350. You read out one of Wanless's conclusions
when you presented your Pre-Budget Report that the current method
of financing through a general tax is "fair and efficient"
but you did not quote the previous paragraph where he suggests
more use of charges for non-clinical services. Are charges for
non-clinical services also fair and efficient?
(Mr Brown) What Wanless has said is that he wants
to continue to look at this question of non-clinical services,
but I may sayso that nobody is in any doubt about thisthat
on clinical services and charges, which is the main issue about
charging for health care, he says "On equity grounds I do
not think it right that some individuals should be able to access
clinically necessary services through the NHS by paying for them
when others whose need is at least as great could not simply because
they could not afford to pay." Then he says "Flat rate,
out-of-pocket payments are unrelated to income and therefore regressive.
They relate access to health care much more directly to ability
to pay than either general taxation or social insurance. There
is evidence that charges discourage people from seeking treatment
at all." So I think it is important to get the balance right
in this; he does not favour clinical charges.

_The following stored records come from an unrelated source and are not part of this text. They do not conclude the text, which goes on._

(* ===== verification/Fat.v ===== *)
(** * The FAT reader

    src/raynu_f/fat.rs: the boot parameter block and the geometry that follows from it,
    cluster chains in the three widths, directories with short names, paths, and the
    choice of the boot loader and its menu.

    Sizes and sector numbers are 32-bit words: [wrap32] marks the sums and products that
    can leave them. A buffer that is filled is the number of bytes asked for; the bytes
    that are returned are those at its front. *)

From Stdlib Require String Ascii.
From S2P Require Import Prelude Bytes Volume.
Import String.StringSyntax.
#[local] Delimit Scope string_scope with string.

Module Fat.
Import Volume.

(** ** Constants and data *)

Definition DIR_ENTRY_SIZE : Z := 32.
Definition ATTR_READ_ONLY : Z := 0x01.
Definition ATTR_HIDDEN : Z := 0x02.
Definition ATTR_SYSTEM : Z := 0x04.
Definition ATTR_VOLUME_ID : Z := 0x08.
Definition ATTR_DIRECTORY : Z := 0x10.
Definition ATTR_ARCHIVE : Z := 0x20.
Definition ATTR_LONG_NAME : Z := 0x0F.
Definition DIR_ENTRY_FREE : Z := 0xE5.
Definition DIR_ENTRY_END : Z := 0x00.
Definition MAX_CHAIN_HOPS : Z := 1048576.
Definition MAX_PATH_COMPONENTS : Z := 8.

Inductive FatKind := Fat12 | Fat16 | Fat32.

#[global] Instance FatKind_eq_dec : EqDecision FatKind.
Proof. solve_decision. Defined.

Inductive FatError :=
| ShortRead | BadBpb | NotFound | NotADirectory | IsADirectory | BadChain | PathTooLong.

#[global] Instance FatError_eq_dec : EqDecision FatError.
Proof. solve_decision. Defined.

Record FatVolume := mkFatVolume {
  kind : FatKind;
  bytes_per_sector : Z;
  sectors_per_cluster : Z;
  reserved_sectors : Z;
  num_fats : Z;
  root_entries : Z;
  total_sectors : Z;
  fat_sectors : Z;
  fat_start : Z;
  root_start : Z;
  root_sectors : Z;
  data_start : Z;
  cluster_count : Z;
  root_cluster : Z }.

Record FatEntry := mkFatEntry {
  name : list Z;
  name_len : Z;
  attr : Z;
  first_cluster : Z;
  size : Z }.

#[global] Instance FatEntry_eq_dec : EqDecision FatEntry.
Proof. solve_decision. Defined.

Definition wrap32 (z : Z) : Z := z mod 2 ^ 32.

(** ** The parameter block *)

Definition is_power_of_two (x : Z) : bool := (0 <? x) && (Z.land x (x - 1) =? 0).

Definition fat_kind (cluster_count : Z) : FatKind :=
  if cluster_count <? 4085 then Fat12 else if cluster_count <? 65525 then Fat16 else Fat32.

Definition parse_bpb (boot : list Z) : result FatVolume FatError :=
  if blen boot <? 512 then Err ShortRead
  else
    let bps := u16_le boot 11 in
    let spc := byte_at boot 13 in
    let reserved := u16_le boot 14 in
    let fats := byte_at boot 16 in
    let root_ents := u16_le boot 17 in
    let total16 := u16_le boot 19 in
    let fat16_sectors := u16_le boot 22 in
    let total32 := u32_le boot 32 in
    let fat32_sectors := u32_le boot 36 in
    let root_clus := u32_le boot 44 in
    if negb ((bps =? 512) || (bps =? 1024) || (bps =? 2048) || (bps =? 4096)) ||
       negb (is_power_of_two spc) || (spc =? 0) || (128 <? spc) || (reserved =? 0) ||
       negb ((1 <=? fats) && (fats <=? 2))
    then Err BadBpb
    else
      let total := if negb (total16 =? 0) then total16 else total32 in
      let fat_secs := if negb (fat16_sectors =? 0) then fat16_sectors else fat32_sectors in
      if (total =? 0) || (fat_secs =? 0) then Err BadBpb
      else
        let root_secs := (root_ents * DIR_ENTRY_SIZE + bps - 1) / bps in
        let rstart := wrap32 (reserved + wrap32 (fats * fat_secs)) in
        let dstart := wrap32 (rstart + root_secs) in
        if total <=? dstart then Err BadBpb
        else
          let count := (total - dstart) / spc in
          let k := fat_kind count in
          if bool_decide (k = Fat32) && (negb (root_ents =? 0) || (root_clus <? 2)) then Err BadBpb
          else if bool_decide (k ≠ Fat32) && (root_ents =? 0) then Err BadBpb
          else Ok (mkFatVolume k bps spc reserved fats root_ents total fat_secs reserved rstart
                     root_secs dstart count root_clus).

(** ** Clusters *)

Definition cluster_bytes (vol : FatVolume) : Z := bytes_per_sector vol * sectors_per_cluster vol.

Definition cluster_offset (vol : FatVolume) (cluster : Z) : Z :=
  let sector := wrap32 (data_start vol + wrap32 (wrap32 (cluster - 2) * sectors_per_cluster vol)) in
  sector * bytes_per_sector vol.

Definition is_end_of_chain (vol : FatVolume) (entry : Z) : bool :=
  match kind vol with
  | Fat12 => 0xFF8 <=? entry
  | Fat16 => 0xFFF8 <=? entry
  | Fat32 => 0x0FFFFFF8 <=? Z.land entry 0x0FFFFFFF
  end.

Definition cluster_is_valid (vol : FatVolume) (cluster : Z) : bool :=
  (2 <=? cluster) && (cluster <? wrap32 (cluster_count vol + 2)).

(** ** Directory entries *)

Definition is_dir (e : FatEntry) : bool := negb (Z.land (attr e) ATTR_DIRECTORY =? 0).
Definition name_bytes (e : FatEntry) : list Z := slice 0 (name_len e) (name e).

Definition to_ascii_uppercase (c : Z) : Z := if (97 <=? c) && (c <=? 122) then c - 32 else c.

Fixpoint take_while (f : Z → bool) (l : list Z) : list Z :=
  match l with [] => [] | c :: rest => if f c then c :: take_while f rest else [] end.

Fixpoint drop_while (f : Z → bool) (l : list Z) : list Z :=
  match l with [] => [] | c :: rest => if f c then drop_while f rest else c :: rest end.

Definition not_space (c : Z) : bool := negb (c =? 32).

(** The bytes that [short_name] puts at the front of its array. *)
Definition short_bytes (raw : list Z) : list Z :=
  let base := map to_ascii_uppercase (take_while not_space (slice 0 8 raw)) in
  if existsb not_space (slice 8 3 raw)
  then base ++ 46 :: map to_ascii_uppercase (take_while not_space (slice 8 3 raw))
  else base.

Definition short_name (raw : list Z) : list Z * Z :=
  let n := short_bytes raw in (n ++ replicate (12 - length n) 0, blen n).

351. No, but for non-clinical services he suggests
charges. Do you think those charges are fair and efficient?
(Mr Brown) Some charges exist at the moment, and nobody
has proposed in the course of our Government that we change that.
You must remember that when Mr Wanless looks at these things he
is looking at things like car parking or computers in hospitals
and things like that. This is not clinical charges and I think
we should be clear that Wanless went on to say "There is
evidence that out-of-pocket payments increase inequalities in
access to health care. One in four people in France declared they
had been put off seeking care for financial reasons, with women,
older people and the unemployed forming a large proportion of
those not seeking care. This is clearly inequitable." So
he has ruled out medical charges.
352. That is clinical services and I am asking
you about non-clinical services. As you pointed out, there are
already charges for single maternity rooms and for car parking.
You announced, in the NHS ten-year plan, charges for bedside TVs
and 'phones. He suggests more charges. Would you rule out, for
example, charges for food?
(Mr Brown) Hold on. What Wanless has said is that
this is an issue he is looking at, he has not given us his final
report yet. The examples he has given are computers in hospitals
and car parking. I hardly think that these are controversial.
Of course, when we did put forward these proposals about what
we were doing in the ten-year health plan there was no objection.
I think you have got to be very clear what you are saying here,
Mr Fallon, and he has ruled out clinical charges.
353. Are you ruling out, for example, charging
for food or laundry?
(Mr Brown) That is not our proposal and I believe
that Wanless is unlikely to recommend that, but we will look at
354. Chancellor, you describe the 8 per cent
as an aim. Is it a guarantee? Are you definitely going to hit
the 8 per cent, or is it an aim?
(Mr Brown) I will return to the words that the Prime
Minister used in the House of Commons two weeks ago. "It
is our policy to reach that".
355. Are you interpreting his words as a guarantee?
(Mr Brown) I am interpreting his words as our policy.
356. As a guarantee?
(Mr Brown) It is our policy. I will use his words,
and these are the words that he used, and I will repeat them.
357. Is it a guarantee?
(Mr Brown) It is our policy.
358. I will try again with Mr Fallon's question.
You must have some indicative numbers for how much it would cost
in cash on this year's prices to get to that 8 per cent figure
by 2005-06. What is the cash figure that you calculate?
(Mr Brown) All the decisions on these figures will
be published in the Public Spending Review. I do not think you
would expect me to anticipate
359. I would expect you to have some rough calculations
(Mr Brown) I do not think you would.